TMC prof climbs to Mt. Everest base camp for a good cause
Posted on: March 25
By Rachel Lawson
Sitting in Dr. Lisa LaGeorge’s office, one’s eyes are immediately drawn to a small painting above her desk. The scene pictures twelve men seated at a long white table, and the arms of the man in the middle are stretched out wide. He is beckoning the others to join him, to partake in something wonderful and magnificent.
Her office is filled with other artifacts, books and memorabilia from the more than 30 countries she’s visited. The Journals of Jim Elliot by Elisabeth Elliot is prominent, as well as a small Hun figurine standing erect on top of her bookshelf. The artifacts speak to LaGeorge’s passion for travel. But more to the point, they reflect her heart and her passion to love people.
They point to her desire for the gospel of Jesus Christ to be proclaimed among the nations.
It is because of this passion and desire that LaGeorge embarked on a three-week expedition to the Mt. Everest Base Camp in Nepal between March 1-22. The team of nine Americans she joined completed the trek as a fundraiser for The Elisha Foundation (TEF), which exists to provide encouragement and refreshment to families caring for children with special needs.
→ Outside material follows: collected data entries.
Lemma prefix_append (s t : string) : prefix s (s ++ t) = true.
Proof.
  induction s as [| ch s IH]; cbn.
  - destruct t; reflexivity.
  - destruct (ascii_dec ch ch) as [_ | Hne]; [exact IH | contradiction].
Qed.

(** X1.  The generated profile name is "profile_", the decimal timestamp,
    "_" and the characters of [Math.random().toString(36)] at positions 2
    to 7.  The random part has [min 6 (length - 2)] characters: six when the
    base-36 string has at least eight, fewer for a short one, none when
    there is nothing after "0.". *)
Theorem profileName_random_part_length env :
  exists randomStr,
    profileName env
      = ("profile_" ++ number_toString (Date_now env) ++ "_" ++ randomStr)%string /\
    prefix "profile_" (profileName env) = true /\
    String.length randomStr
      = Nat.min 6 (String.length (Math_random_toString36 env) - 2) /\
    String.length randomStr <= 6 /\
    (forall k, k < String.length randomStr ->
               String.get k randomStr
               = String.get (2 + k) (Math_random_toString36 env)).
Proof.
  exists (substring 2 6 (Math_random_toString36 env)).
  split; [reflexivity |]. split; [apply prefix_append |].
  split; [apply substring_length |].
  split; [rewrite substring_length; lia |].
  intros k Hk. rewrite substring_length in Hk.
  generalize (Math_random_toString36 env) Hk. clear.
  intros s Hk.
  destruct s as [| c0 [| c1 s]]; cbn [String.length] in Hk; try lia.
  assert (Hk6 : k < 6) by lia. clear Hk.
  change (substring 2 6 (String c0 (String c1 s))) with (substring 0 6 s).
  change (String.get (2 + k) (String c0 (String c1 s))) with (String.get k s).
  generalize 6 Hk6. clear. revert k.
  induction s as [| ch s IH]; intros k m Hk.
  - destruct m; [lia |]. reflexivity.
  - destruct m as [| m]; [lia |].
    destruct k as [| k]; cbn; [reflexivity |].
    apply IH. lia.
Qed.

(** *** create-profile-browser *)

(** X2.  When CreateProfileBrowser returns, the profile name in its output
    is the generated one, the only name it asked the service to create, and
    the one its single session is bound to, with [save_changes] and
    [stealth] on; the session identifier and live-view URL of the output are
    those of the session, or "" where the session has none.  The session is
    left open: no termination is requested. *)
Theorem create_profile_browser_returns_the_bound_session env ctx out tr :
  run_create_profile_browser env ctx = (Return out, tr) ->
  CreateProfileBrowserOutput.profile_name out = profileName env /\
  (forall name o, In (profiles_create name o) tr ->
                  name = CreateProfileBrowserOutput.profile_name out) /\
  (exists params b,
     In (browsers_create params (Resolved b)) tr /\
     BrowserCreateParams.profile_name params
       = Some (CreateProfileBrowserOutput.profile_name out) /\
     BrowserCreateParams.profile_save_changes params = true /\
     BrowserCreateParams.stealth params = true /\
     BrowserCreateParams.invocation_id params = KernelContext.invocation_id ctx /\
     CreateProfileBrowserOutput.session_id out
       = or_empty (KernelBrowser.session_id b) /\
     CreateProfileBrowserOutput.browser_live_view_url out
       = or_empty (KernelBrowser.browser_live_view_url b)) /\
  count is_profiles_create tr = 1 /\
  count is_browsers_create tr = 1 /\
  count is_deleteByID tr = 0.
Proof.
  revert out tr. unfold_create.
  destruct (kernel_profiles_create env [] (profileName env)) as [pr | [m | m | v | u]];
    cbn; try discriminate.
  all: destruct (kernel_browsers_create env _ _) as [b | e']; cbn; try discriminate.
  all: intros out tr H; injection H as <- <-; cbn.
  all: split; [reflexivity |].
  all: split; [intros name o Hin; elim_In Hin; injection Hin as <- _; reflexivity |].
  all: split; [| repeat split].
  all: eexists _, b; split; [cbn; do 2 right; left; reflexivity | repeat split].
Qed.

Lemma create_profile_browser_returns_the_bound_session_witness :
  count is_browsers_create (snd (run_create_profile_browser env_conflict ctx0)) = 1 /\
  count is_deleteByID (snd (run_create_profile_browser env_conflict ctx0)) = 0.
Proof.
  destruct (@create_profile_browser_returns_the_bound_session env_conflict ctx0
              (profile_browser_output env_conflict browser_S2)
              (snd (run_create_profile_browser env_conflict ctx0)))
    as (_ & _ & _ & _ & Hb & Hd).
  - vm_compute. reflexivity.
  - split; assumption.
Defined.

(** *** end-session-and-save-profile *)

(** X3.  EndSessionAndSaveProfile reports success exactly when the
    termination call resolved.  It makes at most one call to the
    provisioning service, a [deleteByID] with the identifier of the payload,
    which is then non-empty; it never creates a profile or a session. *)
Theorem end_session_succeeds_iff_termination_resolves env ctx payload :
  exists r,
    fst (run_end_session_and_save_profile env ctx payload) = Return r /\
    (EndSessionAndSaveProfileOutput.success r = true <->
     exists id,
       In (browsers_deleteByID id (Resolved tt))
          (snd (run_end_session_and_save_profile env ctx payload))) /\
    count is_provisioning_call
          (snd (run_end_session_and_save_profile env ctx payload)) <= 1 /\
    (forall ev,
       In ev (snd (run_end_session_and_save_profile env ctx payload)) ->
       is_provisioning_call ev = true ->
       exists p o,
         payload = Some p /\
         truthy (EndSessionAndSaveProfilePayload.session_id p) = true /\
         ev = browsers_deleteByID (EndSessionAndSaveProfilePayload.session_id p) o).
Proof.
  unfold run_end_session_and_save_profile, invoke, end_session_and_save_profile.
  destruct payload as [[sid] |]; cbn.
  2: { eexists. split; [reflexivity |]. split; [| split; [lia |]].
       - split; [discriminate | intros [id []]].
       - intros ev []. }
  destruct (truthy sid) eqn:Ht; cbn.
  2: { eexists. split; [reflexivity |]. split; [| split; [lia |]].
       - split; [discriminate | intros [id []]].
       - intros ev []. }
  unfold try_catch, bind, deleteByID, call, emit, return_; cbn.
  destruct (kernel_browsers_deleteByID env [] sid) as [[] | e]; cbn.
  all: eexists; split; [reflexivity |]; split; [| split; [cbn; lia |]].
  - split; [intros _; exists sid; left; reflexivity | reflexivity].
  - intros ev Hin Hp; elim_In Hin; subst ev; try discriminate Hp.
    eexists _, _. repeat split. exact Ht.
  - split; [discriminate | intros [id Hin]; elim_In Hin].
  - intros ev Hin Hp; elim_In Hin; subst ev; try discriminate Hp.
    eexists _, _. repeat split. exact Ht.
Qed.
Each team member paid his/her own way and then raised $10,000 to help support TEF. The Foundation’s mission is to equip these families with an intimate faith in Christ and a love for Him.
According to the American Community Survey (ACS) there are approximately 24 million people with sensory, physical, mental and/or self-care disabilities. Of that number, approximately 2.78 million are children between the ages of 5 and 15.
The children affected with special needs are the reason LaGeorge decided to join The Elisha Foundation trek, after becoming very close with families affected with disability. LaGeorge explains how she became involved this way:
“While I was in Alaska, the family who took me under their wing had their first granddaughter, a little girl named Joy. Joy's birth was hard, and her struggle for life was harder. I watched while my friends tenderly cared for Joy, in and out of the hospital, fighting feeding tubes, cleaning breathing every 15 minutes 24 hours a day. I watched as they held her, sang to her, prayed for her, and I grew to love her, not just because I loved her parents, but because she reminded me that her heavenly Father doesn't waste any pain or sorrow. Her life was not a mistake, her physical problems not a defect, and all who knew her and cared for her were able to thank the Lord for His abundant goodness. She lived just 2 and 1/2 years before the Lord took her home, and none of us will ever be the same after we met Joy.”
This little girl named Joy, along with other children with disability have come to share a special place in LaGeorge’s heart. Elisha, a 15-year-old boy with Down’s syndrome whom the foundation is named after, made the trek along with the others. His presence made the journey even more special, just as LaGeorge expected it would.
“I am looking forward to the bond of a shared experience like this, and the sense of community that comes when believers gather together for a common cause,” LaGeorge said before the trip.
LaGeorge also spent time in the capital city of Kathmandu, ministering to orphans and widows before starting the trek. She was also able to meet with fellow colleagues and missionaries and arrange Global Outreach trips for coming summers.
Even before she left, LaGeorge understood that the challenge would be grueling mentally and physically, which is why she started training in August.
“I am already seeing how the Lord is enabling me to push myself beyond what I thought capable, and I’m sure there will be more of that once we start the trek,” she said last month.
LaGeorge and her team made the ascent because they desired to make much of God and His greatness. She desired families with disabled and special needs children to know that even though they may feel as if they are climbing Mt. Everest on a hard day, our God is far bigger than the largest mountain on earth.
Upon her return, she has not hesitated to claim that the trip was a success.
Rachel Lawson is a TMC communications major.